From 2009 to 2010, she completed a Master of Engineering Sciences with a specialization in Chemical engineering, and between 2013 and 2017 she earned a PhD in Chemical Engineering, also at the UdeC.

Professionally, Giustinianovich has worked as a researcher at the Department of Chemical Engineering of the University of Concepción. Since 2018, she has served as a researcher at the Center for Energy Resources Studies of the University of Magallanes.

== Political career ==
Giustinianovich is an independent politician and a member of the Coordinadora Social Magallanes.

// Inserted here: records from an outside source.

Lemma has_restorable_activity a :
  has_opt RESTORABLE_ACTIVITIES a = true <-> a = Some (js "exited").
Proof.
  destruct a as [a|]; cbn [has_opt]; [|split; discriminate].
  rewrite has_spec. unfold RESTORABLE_ACTIVITIES.
  rewrite !elem_of_cons, elem_of_nil. split; [intros [-> | []]; reflexivity|].
  intros [= ->]. left. reflexivity.
Qed.

Lemma restorable_dec s :
  (if has NON_RESTORABLE_STATUSES (status s) then false
   else has RESTORABLE_STATUSES (status s) || has_opt RESTORABLE_ACTIVITIES (activity s)) = true
  <-> restorable s.
Proof.
  unfold restorable.
  destruct (has NON_RESTORABLE_STATUSES (status s)) eqn:Hm.
  - apply has_non_restorable_status in Hm. split; [discriminate | tauto].
  - rewrite orb_true_iff, has_restorable_status, has_restorable_activity.
    assert (status s <> js "merged").
    { intros E. apply has_non_restorable_status in E. congruence. }
    tauto.
Qed.

(** The restore route, answer by answer. *)
Lemma restore_POST_cases sid w :
  match validateIdentifier (JsString sid) "id" DEFAULT_MAX_LENGTH with
  | Some e => (restore_POST sid w).1 = json (ErrorBody (js e)) 400
  | None =>
      match sessions w !! sid with
      | None => (restore_POST sid w).1 = json (ErrorBody (js "Session not found")) 404
      | Some s =>
          (status s = js "merged" /\
           (restore_POST sid w).1 = json (ErrorBody (js "Cannot restore a merged session")) 409) \/
          (status s <> js "merged" /\ ~ restorable s /\
           (restore_POST sid w).1 = json (ErrorBody (js "Session is not in a terminal state")) 409) \/
          (restorable s /\ (restore_POST sid w).1 = json (OkBody sid) 200)
      end
  end.
Proof.
  unfold restore_POST.
  destruct (validateIdentifier (JsString sid) "id" DEFAULT_MAX_LENGTH); [reflexivity|].
  unfold bind, getMockSession, ret. cbn beta iota zeta.
  destruct (sessions w !! sid) as [s|]; [|reflexivity].
  pose proof (restorable_dec s) as Hd.
  destruct (has NON_RESTORABLE_STATUSES (status s)) eqn:Hm.
  - left. apply has_non_restorable_status in Hm. split; [exact Hm | reflexivity].
  - right.
    assert (status s <> js "merged") as Hnm.
    { intros E. apply has_non_restorable_status in E. congruence. }
    destruct (has RESTORABLE_STATUSES (status s) || has_opt RESTORABLE_ACTIVITIES (activity s)).
    + right. split; [apply Hd; reflexivity | reflexivity].
    + left. split; [exact Hnm|]. split; [|reflexivity].
      intros Hr. apply Hd in Hr. discriminate.
Qed.

Lemma restore_POST_state sid w : same_state w (restore_POST sid w).2.
Proof.
  unfold restore_POST, same_state.
  destruct (validateIdentifier (JsString sid) "id" DEFAULT_MAX_LENGTH); [split; reflexivity|].
  unfold bind, getMockSession, ret. cbn beta iota zeta.
  destruct (sessions w !! sid) as [s|]; [|split; reflexivity].
  destruct (has NON_RESTORABLE_STATUSES (status s)); [split; reflexivity|].
  destruct (negb _); split; reflexivity.
Qed.

Lemma restore_POST_succeeds_iff sid w :
  succeeded (restore_POST sid w).1 <->
  validateIdentifier (JsString sid) "id" DEFAULT_MAX_LENGTH = None /\
  exists s, sessions w !! sid = Some s /\ restorable s.
Proof.
  unfold succeeded. pose proof (restore_POST_cases sid w) as H.
  destruct (validateIdentifier (JsString sid) "id" DEFAULT_MAX_LENGTH) as [e|].
  - rewrite H. cbn. split; [discriminate | intros [? _]; discriminate].
  - destruct (sessions w !! sid) as [s|].
    + destruct H as [[Hm ->] | [(Hnm & Hnr & ->) | [Hr ->]]]; cbn.
      * split; [discriminate|]. intros (_ & s' & [= <-] & Hr & _). contradiction.
      * split; [discriminate|]. intros (_ & s' & [= <-] & Hr). contradiction.
      * split; [|reflexivity]. intros _. split; [reflexivity|]. exists s. auto.
    + rewrite H. cbn. split; [discriminate|]. intros (_ & s' & ? & _). discriminate.
Qed.

(** C5, counterexample. A session whose status is [cleanup] (and whose
    activity is [idle]) is neither killed nor exited, and the restore route
    answers ok for it. The route reads exited from the activity: a session
    whose status is [exited] is refused while it is idle, and an archived
    session that has exited is restored. A restored session is not moved to
    [working] by the route: the killed session is still killed. *)
Lemma restore_accepts_cleanup :
  let ok := json (OkBody (js "be-1")) 200 in
  let refused := json (ErrorBody (js "Session is not in a terminal state")) 409 in
  let run st act := restore_POST (js "be-1") (world_of [session_with "be-1" st act]) in
  (run "cleanup" (Some "idle")).1 = ok /\
  (run "exited" (Some "idle")).1 = refused /\
  (run "archived" (Some "exited")).1 = ok /\
  (run "killed" None).1 = ok /\
  status <$> sessions (run "killed" None).2 !! js "be-1" = Some (js "killed") /\
  ~ restore_as_specified.
Proof.
  cbv zeta.
  assert (Hok : (restore_POST (js "be-1")
                   (world_of [session_with "be-1" "cleanup" (Some "idle")])).1
                = json (OkBody (js "be-1")) 200) by (vm_compute; reflexivity).
  split; [exact Hok|].
  split; [vm_compute; reflexivity|]. split; [vm_compute; reflexivity|].
  split; [vm_compute; reflexivity|]. split; [vm_compute; reflexivity|].
  intros Hclaim.
  specialize (Hclaim (world_of [session_with "be-1" "cleanup" (Some "idle")])
                (js "be-1") (session_with "be-1" "cleanup" (Some "idle"))).
  destruct Hclaim as [[Hto _] _]; [vm_compute; reflexivity | vm_compute; reflexivity|].
  destruct Hto as [H | [H | H]]; [ | discriminate H .. ].
  unfold succeeded. rewrite Hok. reflexivity.
Qed.

(** C5, as the route has it. The restore route answers ok exactly when the
    id is valid, the session exists, its status is not [merged], and its
    status is [killed] or [cleanup] or its activity is [exited]. A merged
    session is refused (409) whatever its activity; a session that is not
    restorable otherwise, such as an archived one that has not exited, is
    refused (409) as not being in a terminal state; whenever the route
    refuses, the session table and the worktrees are as they were. *)
Theorem restore_route_guard :
  forall w sid,
    (succeeded (restore_POST sid w).1 <->
     validateIdentifier (JsString sid) "id" DEFAULT_MAX_LENGTH = None /\
     exists s, sessions w !! sid = Some s /\ restorable s) /\
    (forall s,
       validateIdentifier (JsString sid) "id" DEFAULT_MAX_LENGTH = None ->
       sessions w !! sid = Some s ->
       (status s = js "merged" ->
        (restore_POST sid w).1 =
          json (ErrorBody (js "Cannot restore a merged session")) 409) /\
       (status s = js "archived" -> activity s <> Some (js "exited") ->
        (restore_POST sid w).1 =
          json (ErrorBody (js "Session is not in a terminal state")) 409)) /\
    (~ succeeded (restore_POST sid w).1 -> same_state w (restore_POST sid w).2).
Proof.
  intros w sid. split; [apply restore_POST_succeeds_iff|]. split.
  - intros s Hid Hs. pose proof (restore_POST_cases sid w) as H.
    rewrite Hid, Hs in H. split.
    + intros Hm. destruct H as [[_ H] | [(Hnm & _) | [[Hnm _] _]]];
        [exact H | contradiction | contradiction].
    + intros Ha Hact.
      destruct H as [[Hm _] | [(_ & _ & H) | [(_ & Hr) _]]]; [|exact H|].
      * rewrite Ha in Hm. discriminate.
      * rewrite Ha in Hr. destruct Hr as [Hr | [Hr | Hr]];
          [discriminate | discriminate | contradiction].
  - intros _. apply restore_POST_state.
Qed.

(** The kill route never writes: the session table and the worktrees are
    the same after it, whatever it answers. *)
Lemma kill_POST_state sid w : same_state w (kill_POST sid w).2.
Proof.
  unfold kill_POST, same_state.
  destruct (validateIdentifier (JsString sid) "id" DEFAULT_MAX_LENGTH); [split; reflexivity|].
  unfold bind, getMockSession, ret. cbn beta iota zeta.
  destruct (sessions w !! sid); split; reflexivity.
Qed.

Between 2012 and 2016, she collaborated with the popular education project Los Copihues. Since 2018, she has participated in the Coordinadora Feminista Punta Arenas and in the collective Rosas Silvestres, which brings together organizations and women activists to denounce and demand justice against gender-based violence. Since 2020, she has been a member of the Red Austral de Acción Territorial.

In the elections held on 15–16 May 2021, Giustinianovich ran as an independent candidate for the Constitutional Convention representing the 28th District of the Magallanes and Chilean Antarctica Region, as part of the Coordinadora Social de Magallanes pact. She was elected with 4,259 votes, corresponding to 7.82% of the valid votes cast.

On 29 July 2021, in accordance with the Convention’s regulations, she was ratified as Vice President Adjunct of the Convention’s Steering Committee, a position she held until 6 January 2022. During her tenure, she coordinated the Commission on Transitional Provisions.